The American Dream is obscure for many of Atlanta’s poor. A recent economic study makes it plain.

The chances that a poor metro Atlanta child will eventually earn a higher income than his or her parents is slim. Bottom-to-top movement, generationally, is unlikelier in metro Atlanta than most places in (or beyond) the South, including metro areas that economically compete with us like Charlotte and Nashville.

Income immobility in the South is partly a legacy of weak labor rights, stingy governments and Jim Crow. Income immobility in metro Atlanta also results from contemporary local conditions.

Our suburbs now host unprecedented poverty. Suburban economic insecurity from unemployment and a decline in wealth are culprits. Underdeveloped suburban transit and philanthropy also foster suburban poverty. And income segregation and income inequality, two correlates of lower income mobility, tighten the suburban poverty trap.
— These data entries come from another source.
(** ** Reading *)

(** [parses] at one depth: what can be read may depend on it. *)
Record parses_at {S A} (k : N) (m : De S A) (P : A → list u8 → Prop) : Prop := {
  pa_sound i s a d' s' : bytes_ok i → m {| input := i; max_remaining_depth := k |} s = Ok (a, d', s') →
    s' = s ∧ max_remaining_depth d' = k ∧ ∃ bs, i = bs ++ input d' ∧ P a bs;
  pa_complete a bs rest s : P a bs →
    m {| input := bs ++ rest; max_remaining_depth := k |} s = Ok (a, {| input := rest; max_remaining_depth := k |}, s);
  pa_total i s : bytes_ok i → no_panic (m {| input := i; max_remaining_depth := k |} s) }.

Section ReadingLemmas.
Context {S : Type}.
Notation De := (De S).
Notation parses_at := (parses_at (S := S)).
Lemma parses_at_of {A} r k (m : De A) P : parses r m P → r <= k → parses_at k m P.
Proof.
  intros [H1 H2 H3] Hr. split; [|intros; by apply H2|intros; by apply H3].
  intros i s a d' s' Hi Hm. apply H1 in Hm as (-> & -> & bs & Hbs & HP); eauto.
Qed.
Lemma parses_at_ext {A} k (m : De A) P Q : parses_at k m P → (∀ a bs, P a bs ↔ Q a bs) → parses_at k m Q.
Proof.
  intros [H1 H2 H3] HPQ. split; [|by intros a bs rest s HQ%HPQ; apply H2|done].
  intros i s a d' s' Hd Hm. destruct (H1 _ _ _ _ _ Hd Hm) as (? & ? & bs & ? & ?%HPQ). eauto.
Qed.
Lemma parses_at_bind {A B} k (m : De A) (f : A → De B) P (Q : A → B → list u8 → Prop) :
  parses_at k m P → (∀ a bs, P a bs → parses_at k (f a) (Q a)) →
  parses_at k (m ≫= f) (λ b bs, ∃ a bs1 bs2, bs = bs1 ++ bs2 ∧ P a bs1 ∧ Q a b bs2).
Proof.
  intros [M1 M2 M3] Hf. unfold mbind, De_bind. split.
  - intros i s b d' s' Hd ([[a [i1 k1]] s1] & H1 & H2)%bind_Ok.
    destruct (M1 _ _ _ _ _ Hd H1) as (-> & E1 & bs1 & Hbs1 & HP). cbn in E1, Hbs1. subst k1 i. apply bytes_ok_app in Hd as [_ Hd].
    destruct (pa_sound _ _ _ (Hf _ _ HP) _ _ _ _ _ Hd H2) as (-> & E2 & bs2 & -> & HQ). split_and!; [done..|].
    exists (bs1 ++ bs2). rewrite app_assoc. eauto 10.
  - intros b bs rest s (a & bs1 & bs2 & -> & HP & HQ). rewrite <- app_assoc, (M2 a) by done. cbn. by apply (pa_complete _ _ _ (Hf _ _ HP)).
  - intros i s Hd. apply bind_no_panic; [by apply M3|]. intros [[a [i1 k1]] s1] H1.
    destruct (M1 _ _ _ _ _ Hd H1) as (-> & E1 & bs1 & Hbs1 & HP). cbn in E1, Hbs1. subst k1 i. apply bytes_ok_app in Hd as [_ Hd].
    by apply (pa_total _ _ _ (Hf _ _ HP)).
Qed.
Lemma parses_at_ret {A} k (a : A) : parses_at k (mret a : De A) (λ a' bs, a' = a ∧ bs = []).
Proof. eapply parses_at_of, N.le_0_l. apply parses_ret. Qed.
Lemma parses_at_map {A B} k (m : De A) (f : A → B) P :
  parses_at k m P → parses_at k (x ← m; mret (f x)) (λ b bs, ∃ a, b = f a ∧ P a bs).
Proof.
  intros Hm. eapply parses_at_ext; [apply (parses_at_bind k m _ P (λ a b bs, b = f a ∧ bs = [])); [done|]|].
  - intros a bs _. apply parses_at_ret.
  - intros b bs. split; [|intros (a & -> & HP); exists a, bs, []; by rewrite app_nil_r].
    intros (a & bs1 & bs2 & -> & HP & -> & ->). rewrite app_nil_r. eauto.
Qed.
Lemma parses_at_named {A} k name (m : De A) P : (k ≠ 0 → parses_at (k - 1) m P) → parses_at k (named_container name m) (λ a bs, k ≠ 0 ∧ P a bs).
Proof.
  intros Hm. unfold named_container, mbind, De_bind, enter_named_container, leave_named_container. cbn. destruct (N.eqb_spec k 0) as [->|Hk].
  { split; [done| |done]. by intros a bs rest s [? _]. }
  destruct (Hm Hk) as [H1 H2 H3]. split; cbn; (destruct (N.eqb_spec k 0); [lia|]); cbn.
  - intros i s a d' s' Hd ([[a1 d1] s1] & Hr & [= <- <- <-])%bind_Ok. cbn.
    apply H1 in Hr as (-> & Hd1 & bs & Hin & HP); [|done]. rewrite Hd1. split_and!; [done|lia|]. eauto.
  - intros a bs rest s [_ HP]. cbn. rewrite (H2 a) by done. cbn. by replace (k - 1 + 1) with k by lia.
  - intros i s Hd. cbn. apply bind_no_panic; [by apply H3|]. by intros [[]] _.
Qed.
Lemma parses_at_field {A B} k (seed : De A) (f : A * N → De B) n P Q :
  parses_at k seed P → n ≠ 0 → (∀ a bs, P a bs → parses_at k (f (a, n - 1)) (Q a)) →
  parses_at k (x ← next_field seed n; f x) (λ b bs, ∃ a bs1 bs2, bs = bs1 ++ bs2 ∧ P a bs1 ∧ Q a b bs2).
Proof.
  intros Hs Hn Hf. assert (parses_at k (next_field seed n) (λ x bs, ∃ a, x = (a, n - 1) ∧ P a bs)) as H1.
  { unfold next_field, next_element_seed. apply N.eqb_neq in Hn as ->.
    eapply parses_at_ext; [apply (parses_at_bind k _ _ (λ x bs, ∃ a, x = (Some a, n - 1) ∧ P a bs)
      (λ x b bs, ∃ a, x = (Some a, n - 1) ∧ b = (a, n - 1) ∧ bs = [])); [by apply (parses_at_map k seed (λ a, (Some a, n - 1)))|]|].
    - intros x bs (a & -> & _). eapply parses_at_ext; [apply parses_at_ret|]. naive_solver.
    - intros x bs. split.
      + intros (? & bs1 & bs2 & -> & (a & -> & HP) & a' & [= <-] & -> & ->). rewrite app_nil_r. eauto.
      + intros (a & -> & HP). exists (Some a, n - 1), bs, []. rewrite app_nil_r. eauto 10. }
  eapply parses_at_ext; [apply (parses_at_bind k _ _ _ (λ x b bs, ∃ a, x = (a, n - 1) ∧ Q a b bs) H1)|].
  - intros x bs (a & -> & HP). eapply parses_at_ext; [by eapply Hf|]. naive_solver.
  - intros b bs. split.
    + intros (x & bs1 & bs2 & -> & (a & -> & HP) & a' & [= <-] & HQ). eauto 10.
    + intros (a & bs1 & bs2 & -> & HP & HQ). exists (a, n - 1), bs1, bs2. eauto 10.
Qed.
Lemma parses_at_while {A} k (seed : De A) P n :
  parses_at k seed P → parses_at k (while_elements (Datatypes.S (N.to_nat n)) seed n) (λ l bs, len l = n ∧ all_encoded (replicate (length l) P) l bs).
Proof.
  intros Hs. induction n as [|n IH] using N.peano_ind.
  { eapply parses_at_ext; [apply parses_at_ret|]. intros l bs. unfold len. destruct l; cbn; [naive_solver|]. split; [naive_solver|lia]. }
  rewrite N2Nat.inj_succ. remember (Datatypes.S (N.to_nat n)) as fuel eqn:Hf. cbn [while_elements].
  unfold next_element_seed. destruct (N.eqb_spec (N.succ n) 0); [lia|]. replace (N.succ n - 1) with n by lia.
  eapply parses_at_ext; [apply (parses_at_bind k _ _ (λ x bs, ∃ a, x = (Some a, n) ∧ P a bs)
    (λ x l bs, ∃ a, x = (Some a, n) ∧ ∃ l', l = a :: l' ∧ len l' = n ∧ all_encoded (replicate (length l') P) l' bs));
    [by apply (parses_at_map k seed (λ a, (Some a, n)))|]|].
  - intros x bs (a & -> & _). eapply parses_at_ext; [apply (parses_at_map k _ (λ l, a :: l)), IH|]. naive_solver.
  - intros l bs. unfold len. destruct l as [|a l]; cbn; [split; [naive_solver|lia]|]. split.
    + intros (x & bs1 & bs2 & -> & (a' & -> & HP) & a'' & [= <-] & l' & [= <- <-] & <- & Hl). split; [lia|]. eauto 10.
    + intros [Hn (bs1 & bs2 & -> & HP & Hl)]. exists (Some a, n), bs1, bs2. split_and!; [done|eauto|].
      exists a. split; [done|]. exists l. split_and!; [done|lia|done].
Qed.
Lemma parses_at_vec {A} k (seed : De A) P : parses_at k seed P →
  parses_at k (deserialize_vec seed)
    (λ l bs, len l <= MAX_SEQUENCE_LENGTH ∧ ∃ bs', bs = uleb 5 (len l) ++ bs' ∧ all_encoded (replicate (length l) P) l bs').
Proof.
  intros Hs. eapply parses_at_ext; [apply (parses_at_bind k _ _ (λ n bs, bs = uleb 5 n ∧ n <= MAX_SEQUENCE_LENGTH)
    (λ n l bs, len l = n ∧ all_encoded (replicate (length l) P) l bs)); [apply (parses_at_of 0); [apply parses_length|lia]|]|].
  - intros n bs _. by apply parses_at_while.
  - intros l bs. split; [naive_solver|]. intros (Hl & bs' & -> & Ha). eauto 10.
Qed.
End ReadingLemmas.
Our new, breakaway cities also stymie income mobility. Their capture and hoarding of commercial resources undermines the ethos and practice of shared responsibility to increase opportunities for all. Their deliberately low government expenditures, another factor of income immobility, reduce civic capacity to cut suburban and urban poverty. Their existence restricts upward mobility in metro Atlanta.

Low-performing and scandalous public schools in our older cities and suburbs and struggling single-parent families put poor kids on the slowest and narrowest economic escalators. Unfortunately, when acquisition and retention of knowledge by poorer kids are low and single-parent families are numerous, income immobility worsens.

If we don’t improve the prospects of poor children in metro Atlanta to climb past their parents on the income ladder, we should expect to remain low on many socioeconomic rankings, thus jeopardizing growth and prosperity.

Better access to quality public education for our poorer kids in cities (and suburbs) will improve income mobility. Improving the skills, relationships, opportunities and determination of their parents to escape poverty will help, too.

How?

Spatially concentrate more of our growth near the poor. Build more mixed-use development and mixed-income communities. Invest in a real metropolitan transit system. That’ll increase the probability that opportunities for the prosperous stop bypassing our poor.

Income immobility, like our other great challenges of traffic congestion and air pollution, is a metropolitan problem requiring metro solutions. Certainly, Atlantans question regional action and we distrust our public leaders to improve society through it. Yet greater cross-community cooperation and resource sharing are necessary now to improve where more of the poor stand economically and where our metro area stands in competition for growth and prosperity.

We must reduce income immobility. If not, many of metro Atlanta’s poor will waste their imagination on the American Dream.